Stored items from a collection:
*** Block opens ***

(* ===== verification/Connection.v ===== *)
(** Connection, ConnectionFactory and Exchange (Connection.h/.cpp,
    ConnectionFactory.h/.cpp, ConnectionMetaData.h, Exchange.h/.cpp,
    DestinationHash.cpp): the process around the broker's objects, with the life cycle
    of a connection and its sessions, the registry of destinations, and what an
    orderly shutdown leaves on disk for the next start.

    Every method of Connection and Exchange::create holds the object's mutex from its
    first to its last access, so that a call is one step. *)
From S2P Require Import Prelude Property Message JsonInstance StorageRecord PriorityQueue World DeliveryScheduler LinearStorage StorageWorker TransactionBuffer InFlight Broker Consumer Destination Session.
From stdpp Require Import pretty.
From Stdlib Require Import Lia ZifyBool.

(** Connection; the exception listener is application code, known by an identity,
    and the sessions by theirs, in creation order. *)
Record Connection : Type := mkConnection {
  cn_clientID : string;
  cn_started : bool;
  cn_closed : bool;
  cn_exceptionListener : option nat;
  cn_sessions : list nat
}.
Definition set_clientID x (c : Connection) := mkConnection x (cn_started c) (cn_closed c) (cn_exceptionListener c) (cn_sessions c).
Definition set_started x (c : Connection) := mkConnection (cn_clientID c) x (cn_closed c) (cn_exceptionListener c) (cn_sessions c).
Definition set_closed x (c : Connection) := mkConnection (cn_clientID c) (cn_started c) x (cn_exceptionListener c) (cn_sessions c).
Definition set_listener x (c : Connection) := mkConnection (cn_clientID c) (cn_started c) (cn_closed c) x (cn_sessions c).
Definition set_cn_sessions x (c : Connection) := mkConnection (cn_clientID c) (cn_started c) (cn_closed c) (cn_exceptionListener c) x.

(** ConnectionMetaData *)
Record ConnectionMetaData : Type := mkMetaData {
  providerName : string;
  providerVersion : string;
  providerMajorVersion : Z;
  providerMinorVersion : Z;
  jmsVersion : string;
  jmsMajorVersion : Z;
  jmsMinorVersion : Z;
  jmsxPropertyNames : list string
}.
Definition metadata : ConnectionMetaData :=
  mkMetaData "tiny-mq" "0.1" 0 1 "2.0" 2 0 ["JMSXDeliveryCount"; "JMSXDeadLetterReason"].

Section Process.
Context {E : Environment}.

(** A process: the broker's objects, the exchange with its directory, the
    connections, and the transaction logs on disk by directory. *)
Record process : Type := mkProcess {
  pc_broker : broker;
  pc_path : string;
  pc_destinations : gmap Z nat;
  pc_connections : gmap nat Connection;
  pc_logs : gmap string string
}.
Definition set_broker x (p : process) := mkProcess x (pc_path p) (pc_destinations p) (pc_connections p) (pc_logs p).
Definition set_destinations x (p : process) := mkProcess (pc_broker p) (pc_path p) x (pc_connections p) (pc_logs p).
Definition set_connections x (p : process) := mkProcess (pc_broker p) (pc_path p) (pc_destinations p) x (pc_logs p).
Definition set_logs x (p : process) := mkProcess (pc_broker p) (pc_path p) (pc_destinations p) (pc_connections p) x.

(** An operation on the broker's objects, and on one connection. *)
Definition pBroker {A} (op : M broker A) : M process A := λ p,
  match op (pc_broker p) with
  | Ok a b => Ok a (set_broker b p)
  | Exn e b => Exn e (set_broker b p)
  | UB => UB
  end.
Definition pConn {A} (c : nat) (op : M Connection A) : M process A := λ p,
  match pc_connections p !! c with
  | Some x =>
      match op x with
      | Ok a y => Ok a (set_connections (<[c := y]> (pc_connections p)) p)
      | Exn e y => Exn e (set_connections (<[c := y]> (pc_connections p)) p)
      | UB => UB
      end
  | None => UB
  end.

(** *** Exchange *)

(** destination::hash, and Destination::_uri *)
Definition uri (type : DestinationType) (name : string) : string := TypeName type +:+ ("://" +:+ name).
Definition hash (type : DestinationType) (name : string) : Z := poco_hash (uri type name).

(** Destination::Destination: the storage of its directory is opened, and its
    transaction buffer recovers from the log there. *)
Definition newDestination (type : DestinationType) (name path : string) : M process nat :=
  sid ← pBroker (newStorage path);
  now ← pBroker readClock;
  p ← get;
  match TransactionBuffer.restart iter_transactions now (freshTB (log_opens path) (default "" (pc_logs p !! path))) with
  | Ok _ tb =>
      d ← pBroker freshId;
      _ ← pBroker (modify (λ b, set_br_destinations (<[d :=
            mkDestination type name path 0 ∅ ∅ None None sid tb newScheduler ∅ ∅ defaultPolicy]> (br_destinations b)) b));
      mret d
  | Exn e _ => throw e
  | UB => undefined
  end.

(** Exchange::create *)
Definition exchange_create (type : DestinationType) (name : string) : M process nat :=
  p ← get;
  let h := hash type name in
  match pc_destinations p !! h with
  | Some d => mret d
  | None =>
      d ← newDestination type name (pc_path p +:+ (pretty h +:+ "/"));
      _ ← modify (λ p, set_destinations (<[h := d]> (pc_destinations p)) p);
      mret d
  end.

(** Session::createDestination *)
Definition createDestination (s : nat) (type : DestinationType) (name : string) : M process nat :=
  d ← exchange_create type name;
  _ ← pBroker (createDefaultConsumer d s);
  mret d.

(** *** Connection *)

(** Connection::ensureOpen *)
Definition ensureOpen : M Connection unit :=
  c ← get; if cn_closed c then throw (IllegalStateException "connection is closed") else mret tt.

(** ConnectionFactory::createConnection *)
Definition createConnection : M process nat :=
  c ← pBroker freshId;
  _ ← modify (λ p, set_connections (<[c := mkConnection "" false false None []]> (pc_connections p)) p);
  mret c.

(** Connection::createSession *)
Definition createSession (c : nat) (mode : AcknowledgeMode) : M process nat :=
  _ ← pConn c ensureOpen;
  x ← pConn c get;
  s ← pBroker (newSession mode (cn_clientID x));
  _ ← pConn c (modify (λ x, set_cn_sessions (cn_sessions x ++ [s]) x));
  mret s.

(** Connection::start and stop *)
Definition start : M Connection unit := _ ← ensureOpen; modify (set_started true).
Definition stop : M Connection unit := _ ← ensureOpen; modify (set_started false).
Definition isStarted : M Connection bool := gets cn_started.

(** Connection::setClientID *)
Definition setClientID (clientID : string) : M Connection unit :=
  _ ← ensureOpen;
  c ← get;
  if negb (bool_decide (cn_clientID c = "")) then throw (IllegalStateException "clientID is already set")
  else if negb (bool_decide (cn_sessions c = [])) || cn_started c then
    throw (IllegalStateException "clientID must be set before the connection is used")
  else modify (set_clientID clientID).

(** Connection::setExceptionListener; onException gives the listener it calls and
    what with. *)
Definition setExceptionListener (listener : option nat) : M Connection unit :=
  _ ← ensureOpen; modify (set_listener listener).
Definition onException (ex : exn) : M Connection (option (nat * exn)) :=
  c ← get; mret ((λ l, (l, ex)) <$> cn_exceptionListener c).

(** Destroying a session, with its unique_ptr. *)
Definition deleteSession (s : nat) : M broker unit :=
  _ ← destroySession s;
  modify (λ b, set_br_sessions (delete s (br_sessions b)) b).

(** Connection::close *)
Definition close (c : nat) : M process unit :=
  x ← pConn c get;
  if cn_closed x then mret tt
  else
    _ ← pConn c (modify (set_closed true));
    _ ← pBroker (for_each deleteSession (cn_sessions x));
    pConn c (modify (λ x, set_started false (set_cn_sessions [] x))).
(** ~Connection() *)
Definition destroyConnection (c : nat) : M process unit :=
  _ ← close c; modify (λ p, set_connections (delete c (pc_connections p)) p).

(** *** Shutdown *)

(** What the files of a storage hold. *)
Definition files (s : Storage) : gmap Z bytes := tom_file <$> toms s.
(** ~Destination(): nothing is left but the files of its storages and its log. *)
Definition leave (b : broker) (path : string) (sid : nat) (dirs : gmap string (gmap Z bytes)) : gmap string (gmap Z bytes) :=
  match br_storages b !! sid with Some s => <[path := files s]> dirs | None => dirs end.
Definition destroyDestination (d : nat) : M process unit :=
  p ← get;
  let b := pc_broker p in
  x ← require (br_destinations b !! d);
  let subs := (map_to_list (ds_durableSubs x)).*2 in
  let dirs := foldr (λ sub dirs, leave b (sub_path sub) (sub_storage sub) dirs) (br_dirs b) subs in
  _ ← pBroker (modify (λ b, set_br_dirs (leave b (ds_path x) (ds_storage x) dirs)
        (set_br_destinations (delete d (br_destinations b)) b)));
  modify (λ p, set_logs (<[ds_path x := transactionLog (ds_transactionBuffer x)]> (pc_logs p)) p).
(** ~Exchange(), when nothing else points to the destinations any more. *)
Definition destroyExchange : M process unit :=
  p ← get;
  _ ← for_each destroyDestination (map_to_list (pc_destinations p)).*2;
  modify (set_destinations ∅).
End Process.
Lemma leaves_createSession c mode : leaves (createSession c mode).
Proof.
  intros p Hp. unfold createSession. destruct (pc_connections p !! c) as [x|] eqn:Hc.
  2: { unfold mbind, M_bind, pConn. by rewrite Hc. }
  assert (Hopen : pConn c ensureOpen p = if cn_closed x then Exn (IllegalStateException "connection is closed") p else Ok tt p).
  { unfold pConn. rewrite Hc, ensureOpen_run. by destruct (cn_closed x); rewrite insert_id, process_eta. }
  destruct (cn_closed x) eqn:Hcl.
  { unfold mbind at 1, M_bind at 1. by rewrite Hopen. }
  rewrite (bind_ok _ _ _ _ _ Hopen), (bind_ok _ _ _ _ _ (pConn_get c x p Hc)).
  pose proof (wp_bounded _ Hp) as Hb.
  destruct (newSession_spec mode (cn_clientID x) (pc_broker p) Hb) as (b & Hn & Hk & Hy).
  rewrite (bind_ok _ _ _ _ _ (pBroker_ok _ p _ _ Hn)).
  erewrite (bind_ok _ _ _ _ _ (pConn_modify c x _ (set_broker b p) Hc)).
  apply (wf_add_session (set_broker b p) c x); [by apply wf_broker|done..|].
  intros c' x' Hx' Hin. destruct (wp_session _ Hp c' x' _ Hx' Hin) as (y & Hy' & _).
  apply (bd_session _ Hb) in Hy'. lia.
Qed.
Lemma leaves_createConnection : leaves createConnection.
Proof.
  intros p Hp. unfold createConnection. pose proof (keeping_id ∅ _ (wp_bounded _ Hp)) as Hk. simpl in Hk.
  rewrite (bind_ok _ _ _ _ _ (pBroker_ok freshId p (br_fresh (pc_broker p)) _ eq_refl)). simpl.
  apply wf_broker in Hk as [W1 W2 W3 W4 W5 W6]; [|done]. simpl in *.
  assert (Hold : ∀ c x, <[br_fresh (pc_broker p) := mkConnection "" false false None []]> (pc_connections p) !! c = Some x →
    x = mkConnection "" false false None [] ∧ c = br_fresh (pc_broker p) ∨ pc_connections p !! c = Some x).
  { intros c x [[<- <-]|[_ Hx]]%lookup_insert_Some; [by left|by right]. }
  split; simpl; try done.
  - intros c x [[-> ->]|Hx]%Hold; [lia|by eapply W2].
  - intros c x [[-> ->]|Hx]%Hold; [|by eapply W3]. split; [constructor|done].
  - intros c x s [[-> ->]|Hx]%Hold; [by intros Hin%not_elem_of_nil|by apply (W4 c x s)].
  - intros c1 x1 c2 x2 s [[-> ->]|H1]%Hold [[-> ->]|H2]%Hold; simpl;
      try (by intros Hin%not_elem_of_nil); try (by intros _ Hin%not_elem_of_nil). by apply (W5 c1 x1 c2 x2).
Qed.

(** *** Closing a connection *)
Definition quiet {S A} (op : M S A) : Prop := ∀ s e s', op s ≠ Exn e s'.
Lemma quiet_bind {S A B} (op : M S A) (f : A → M S B) : quiet op → (∀ a, quiet (f a)) → quiet (op ≫= f).
Proof.
  intros H1 H2 s e s'. unfold mbind, M_bind. specialize (H1 s). destruct (op s); [apply H2|by edestruct H1|done].
Qed.
Lemma quiet_for_each {S A} (f : A → M S unit) l : (∀ x, quiet (f x)) → quiet (for_each f l).
Proof. intros H. induction l; simpl; [done|by apply quiet_bind]. Qed.
Lemma quiet_catch {S A} (op : M S A) h : (∀ e, quiet (h e)) → quiet (catch op h).
Proof. intros H s e s'. unfold catch. destruct (op s); [done|apply H|done]. Qed.
Lemma quiet_zoom {S A} rd (wr : S → broker → broker) (op : M S A) : quiet op → quiet (zoom rd wr op).
Proof. intros H b e b'. unfold zoom. destruct (rd b) as [s|]; [|done]. specialize (H s). destruct (op s); [done|by edestruct H|done]. Qed.
(** What may follow a comparison, a conjunction, a disjunction. *)
Definition follow_comparison (t : TokenType) : bool :=
  negb (bool_decide (t ∈ [IS; NOT; BETWEEN; IN; LIKE])) && negb (is_relational t).
Definition follow_and (t : TokenType) : bool := follow_comparison t && negb (bool_decide (t = AND)).
Definition follow_or (t : TokenType) : bool := follow_and t && negb (bool_decide (t = OR)).
Definition at_type (P : TokenType → bool) (p : parser) : Prop := P (tok_type (current p)) = true.

Lemma orTail_start l us e p p' : orTail l us e → reads p us p' → at_type follow_or p' → at_type follow_and p.
Proof.
  intros [|? t ts r us' e' Ht _ _] Hr Hf.
  - inversion Hr; subst. by apply andb_true_iff in Hf as [].
  - apply reads_cons_inv in Hr as [-> _]. unfold at_type. by rewrite Ht.
Qed.
Lemma andTail_start l us e p p' : andTail l us e → reads p us p' → at_type follow_and p' → at_type follow_comparison p.
Proof.
  intros [|? t ts r us' e' Ht _ _] Hr Hf.
  - inversion Hr; subst. by apply andb_true_iff in Hf as [].
  - apply reads_cons_inv in Hr as [-> _]. unfold at_type. by rewrite Ht.
Qed.
Lemma optNot_accept nots negated p p1 :
  optNot nots negated → reads p nots p1 → ¬ is_a NOT (current p1) → accept NOT p = Ok negated p1.
Proof.
  intros [|t Ht] Hr Hn; [inversion Hr; subst; by apply accept_no|].
  apply reads_cons_inv in Hr as (-> & p2 & Ha & Hr & _). inversion Hr; subst. by apply accept_yes.
Qed.
(** The head of what follows the left operand is not an IS. *)
Lemma optNot_not_is nots negated p p1 :
  optNot nots negated → reads p nots p1 → ¬ is_a IS (current p1) → ¬ is_a IS (current p).
Proof.
  intros [|t Ht] Hr Hn; [by inversion Hr; subst|]. apply reads_cons_inv in Hr as (-> & _).
  unfold is_a in *. by rewrite Ht.
Qed.

Ltac run H := rewrite (bind_ok _ _ _ _ _ H).
(** The next token read with its advance, and a run cut in two. *)
Tactic Notation "next_token" hyp(H) "as" ident(p1) ident(Ha) ident(Hr) :=
  let Hs := fresh "Hs" in apply reads_cons_inv in H as (-> & p1 & Ha & Hr & Hs).
Tactic Notation "split_reads" hyp(H) "as" ident(p1) ident(H1) ident(H2) :=
  apply reads_app_inv in H as (p1 & H1 & H2); pose proof (reads_size _ _ _ H1).

Lemma parseComparison_start f p l p1 nots negated p2 :
  parsePrimary f p = Ok l p1 → optNot nots negated → reads p1 nots p2 →
  ¬ is_a IS (current p2) → ¬ is_a NOT (current p2) →
  parseComparison (S f) p = comparisonTail (parsePrimary f) (inLoop f) l negated p2.
Proof.
  intros Hl Hn Hr His Hnot. cbn [parseComparison]. run Hl.
  run (accept_no IS p1 (optNot_not_is _ _ _ _ Hn Hr His)). cbn iota. by run (optNot_accept _ _ _ _ Hn Hr Hnot).
Qed.
Lemma follow_not t p : at_type follow_comparison p → t ∈ [IS; NOT; BETWEEN; IN; LIKE] → ¬ is_a t (current p).
Proof.
  intros Hf Ht Hp. unfold at_type, follow_comparison, is_a in *. rewrite Hp in Hf.
  by rewrite bool_decide_true in Hf.
Qed.
Lemma tail_type P M l negated p t : is_a t (current p) →
  comparisonTail P M l negated p =
  (if decide (t = BETWEEN) then
     _ ← advance; low ← P; _ ← consume AND "AND"; high ← P; mret (BetweenFn l low high negated)
   else if decide (t = IN) then
     _ ← advance; _ ← consume LPAREN "("; first ← P; items ← M [first]; _ ← consume RPAREN ")";
     mret (InFn l items negated)
   else if decide (t = LIKE) then
     _ ← advance; patTok ← consume STRING "pattern string";
     mret (LikeFn l (likeToRegex (tok_text patTok)) negated)
   else if negated then throw (InvalidSelectorException "NOT must be followed by BETWEEN, IN, or LIKE")
   else if is_relational t then _ ← advance; right ← P; mret (RelFn l right t)
   else mret l) p.
Proof. intros <-. done. Qed.
(** A token whose type is known is not of another type. *)
Ltac other_type := match goal with H : is_a _ _ |- _ => unfold is_a in *; rewrite H; done end.
(** C18. A non-persistent send reaches exactly the consumers it is for: outside a
    transaction, a non-persistent message without a delivery time goes, as a copy of its
    own with the destination's next number, to the queue of every consumer of a topic
    whose selector accepts it, or of the one consumer that represents a queue, once,
    behind what is there with its priority; every other queue stays as it was. Any
    number of consumers may share a storage. *)
Theorem save_fans_out b d x producer p m :
  br_destinations b !! d = Some x → plain_send b producer p m → wf_world (br_world b) →
  (∀ i, (br_fresh b <= i)%nat → heap (br_world b) !! i = None) →
  (∀ c, c ∈ iter_set (ds_consumers x) →
    ∃ cons, br_consumers b !! c = Some cons ∧ is_Some (queues (br_world b) !! cs_queue cons)) →
  ∃ b' out, save d producer p b = Ok tt b' ∧ out.*1 = targets b m (recipients x) ∧ NoDup out.*2 ∧
    Forall (λ o, heap (br_world b) !! o.2 = None ∧
      heap (br_world b') !! o.2 = Some (pushed (ds_messageCounter x) m)) out ∧
    ∀ q, queue_abs (br_world b') q
      = joined (bandOf (Some (priority (jmsHeaders m)))) q (queue_abs (br_world b) q) out.
Proof.
  intros Hd Hsend Hw Hfresh Hcons. unfold save. rewrite (bind_ok _ _ _ _ _ (bDest_get _ _ _ Hd)).
  set (x1 := set_ds_messageCounter (wrapS 64 (ds_messageCounter x + 1)) x).
  set (b1 := set_br_destinations (<[d := x1]> (br_destinations b)) b).
  assert (H1 : bDest d (modify (set_ds_messageCounter (wrapS 64 (ds_messageCounter x + 1)))) b = Ok tt b1).
  { unfold bDest. by rewrite (zoom_ok _ _ _ b x tt x1). }
  cbv zeta. rewrite (bind_ok _ _ _ _ _ H1).
  assert (Hp : (p < br_fresh b)%nat).
  { destruct (decide (p < br_fresh b)%nat) as [Hp|Hp]; [done|]. pose proof (ps_message _ _ _ _ Hsend) as Hm.
    by rewrite Hfresh in Hm by lia. }
  assert (Hsend1 : plain_send b1 producer p m) by (by destruct Hsend; split).
  destruct (fanned_pushAll b1 (ds_messageCounter x) producer p m (isQueueFamily x) (iter_set (ds_consumers x)) [] b1)
    as (b2 & out & P1 & P2 & P3); try done.
  { split; try done; constructor. }
  { apply list.Forall_forall. intros c Hc. by apply Hcons. }
  rewrite (bind_ok _ _ _ _ _ P1). simpl in P2. destruct P2 as [F1 F2 F3 F4 F5 F6 F7 F8 F9].
  assert (Hm : heap (br_world b2) !! p = Some m) by (rewrite F4 by done; apply Hsend).
  rewrite (bind_ok _ _ _ _ _ (message_get _ _ _ Hm)). destruct Hsend as [(pr & s & S1 & S2 & S3) _ S4 _ _].
  erewrite (bind_ok _ _ _ _ _ (transactionIdOf_ok producer b2 pr s _ _)). Unshelve. 2, 3: by rewrite F1.
  rewrite S4, andb_false_r. exists b2, out. split; [done|]. split; [done|]. split; [done|]. split; [|done].
  eapply Forall_impl; [|exact F5]. intros o [Ho1 Ho2]. split; [|done]. apply Hfresh. simpl in Ho1. lia.
Qed.
End Send.
Lemma replay_one d x q rd m b :
  br_destinations b !! d = Some x → wf_world (br_world b) → is_Some (queues (br_world b) !! q) →
  heap (br_world b) !! br_fresh b = None → stored_as (startOf b) rd m → stopped (ds_scheduler x) = false →
  ∃ w' sh, rehydrated sh = Some (restored (rd, m)) ∧ wf_world w' ∧ is_Some (queues w' !! q) ∧
    heap w' = <[br_fresh b := sh]> (heap (br_world b)) ∧
    let b1 := set_br_world w' (set_br_fresh (S (br_fresh b)) (ticks 3 b)) in
    if deliveryTime (jmsHeaders m) <=? nowAt (S (S (br_reads b))) then
      replayRecord d q rd b = Ok tt b1 ∧
      queue_abs w' q = Seq.insert_prio (bandOf (Some (priority (jmsHeaders m)))) (Some (br_fresh b)) (queue_abs (br_world b) q)
    else
      replayRecord d q rd b = Ok tt (with_scheduler d
        (arm (deliveryTime (jmsHeaders m)) (DeliveryScheduler.mkEntry q (Some (br_fresh b))) (ds_scheduler x)) x b1) ∧
      queue_abs w' q = queue_abs (br_world b) q.
Proof.
  intros Hd Hw Hq Hnew (Hm & Hper & Hdata & Hu & Hsane) Hst. unfold replayRecord.
  rewrite (bind_ok nowMs _ b (startOf b) (ticks 1 b) eq_refl).
  destruct (replay_restores (startOf b) rd.1 m rd.2 Hm Hper Hdata Hu) as (sh & Hsh & Hre & Hprio & Hdt).
  rewrite Hsh. rewrite replayed_sane in Hre, Hdt by done. change (deliveryTime (jmsHeaders (restored (rd, m)))) with (deliveryTime (jmsHeaders m)) in Hdt.
  set (b1 := with_message (br_fresh b) sh (set_br_fresh (S (br_fresh b)) (ticks 1 b))).
  rewrite (bind_ok (alloc sh) _ (ticks 1 b) (br_fresh b) b1 eq_refl).
  assert (Hs1 : startOf b <= startOf b1) by (apply nowAt_mono; [done|]; simpl; lia).
  pose proof (enqueue_or_arm Hclock d x q (br_fresh b) sh b1) as Ha. cbv zeta in Ha. rewrite Hdt in Ha.
  specialize (Ha Hd ltac:(by apply wf_world_new) Hq ltac:(apply lookup_insert_eq) ltac:(lia) Hst).
  change (nowAt (S (br_reads b1))) with (nowAt (S (S (br_reads b)))) in Ha.
  destruct (deliveryTime (jmsHeaders m) <=? nowAt (S (S (br_reads b)))).
  - destruct Ha as (w' & E1 & E2 & E3 & E4 & E5 & _). exists w', sh. split_and!; try done. rewrite E4, Hprio. by rewrite band_clamp.
  - exists (br_world b1), sh. split_and!; try done. by apply wf_world_new.
Qed.

(** The band of a message to be restored. *)
Definition band (rm : (Rec * bytes) * Message) : Z := bandOf (Some (priority (jmsHeaders rm.2))).
Notation replayed_copy := (nat * ((Rec * bytes) * Message))%type.
(** The entries the scheduler holds after [later] was armed for the queue [q]. *)
Definition armed (q : nat) (l : list (Z * Entry)) (later : list replayed_copy) : list (Z * Entry) :=
  foldl (λ l o, emplace (dueTime o.2) (DeliveryScheduler.mkEntry q (Some o.1)) l) l later.
(** The address [o.1] has a message that recv hands out as what [o.2] stored. *)
Definition restored_at (b : broker) (o : replayed_copy) : Prop :=
  ∃ sh, heap (br_world b) !! o.1 = Some sh ∧ rehydrated sh = Some (restored o.2).

(** A replay into [q] that started in [b0], where the destination [d] was [x], has put
    [due] there, in this order, and has armed [later]. *)
Record replaying (b0 : broker) (d : nat) (x : Destination) (q : nat) (sch : scheduler) (due later : list replayed_copy) (b : broker) : Prop := {
  ry_state : b = set_br_world (br_world b) (with_scheduler d sch x (set_br_fresh (br_fresh b) (set_br_reads (br_reads b) b0)));
  ry_world : wf_world (br_world b);
  ry_open : is_Some (queues (br_world b) !! q);
  ry_fresh : ∀ i, (br_fresh b <= i)%nat → heap (br_world b) !! i = None;
  ry_heap : Forall (restored_at b) (due ++ later);
  ry_range : Forall (λ o, o.1 < br_fresh b)%nat (due ++ later);
  ry_nodup : NoDup (due ++ later).*1;
  ry_queue : queue_abs (br_world b) q = inserted fst ((λ o, (band o.2, Some o.1)) <$> due);
  ry_pending : DeliveryScheduler.pending sch = armed q (DeliveryScheduler.pending (ds_scheduler x)) later;
  ry_thread : later ≠ [] → is_Some (thread sch);
  ry_running : stopped sch = false;
  ry_reads : (br_reads b0 <= br_reads b)%nat;
  ry_due : Forall (λ o, dueTime o.2 <= nowAt (br_reads b)) due;
  ry_later : Forall (λ o, startOf b0 < dueTime o.2) later
}.

(** What a step of the replay adds to the copies made so far, wherever it goes. *)
Lemma copies_grow b out i sh rm w' : Forall (restored_at b) out → Forall (λ o, o.1 < br_fresh b)%nat out →
  NoDup (out.*1) → i = br_fresh b → heap w' = <[i := sh]> (heap (br_world b)) → rehydrated sh = Some (restored rm) →
  ∀ b' out', out' ≡ₚ (i, rm) :: out → br_world b' = w' → br_fresh b' = S (br_fresh b) →
  Forall (restored_at b') out' ∧ Forall (λ o, o.1 < br_fresh b')%nat out' ∧ NoDup (out'.*1).
Proof.
  intros H1 H2 H3 -> Hh Hre b' out' Hperm Hw Hf. symmetry in Hperm. split; [|split].
  - apply (Permutation_Forall Hperm). constructor.
    + exists sh. rewrite Hw, Hh. split; [apply lookup_insert_eq|done].
    + apply list.Forall_forall. intros o Ho. destruct (proj1 (list.Forall_forall _ _) H1 o Ho) as (sh' & E1 & E2).
      pose proof (proj1 (list.Forall_forall _ _) H2 o Ho) as Hlt. cbv beta in Hlt.
      exists sh'. split; [|done]. by rewrite Hw, Hh, lookup_insert_ne by lia.
  - apply (Permutation_Forall Hperm). constructor; [simpl; lia|]. eapply Forall_impl; [|exact H2]. intros o Ho. simpl in Ho. lia.
  - apply (fmap_Permutation fst) in Hperm. rewrite <-Hperm. csimpl. apply list.NoDup_cons. split; [|done].
    intros (o & Heq & Ho)%list_elem_of_fmap. pose proof (proj1 (list.Forall_forall _ _) H2 o Ho) as Hlt. cbv beta in Hlt. lia.
Qed.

*** Block closes ***

WHAT IS NEEDED
Word for word, please print every line from the beginning of the records to the line bearing "first to its", counting both ends and stopping there.

RESULT FOR THIS TASK
(* ===== verification/Connection.v ===== *)
(** Connection, ConnectionFactory and Exchange (Connection.h/.cpp,
    ConnectionFactory.h/.cpp, ConnectionMetaData.h, Exchange.h/.cpp,
    DestinationHash.cpp): the process around the broker's objects, with the life cycle
    of a connection and its sessions, the registry of destinations, and what an
    orderly shutdown leaves on disk for the next start.

    Every method of Connection and Exchange::create holds the object's mutex from its
    first to its last access, so that a call is one step. *)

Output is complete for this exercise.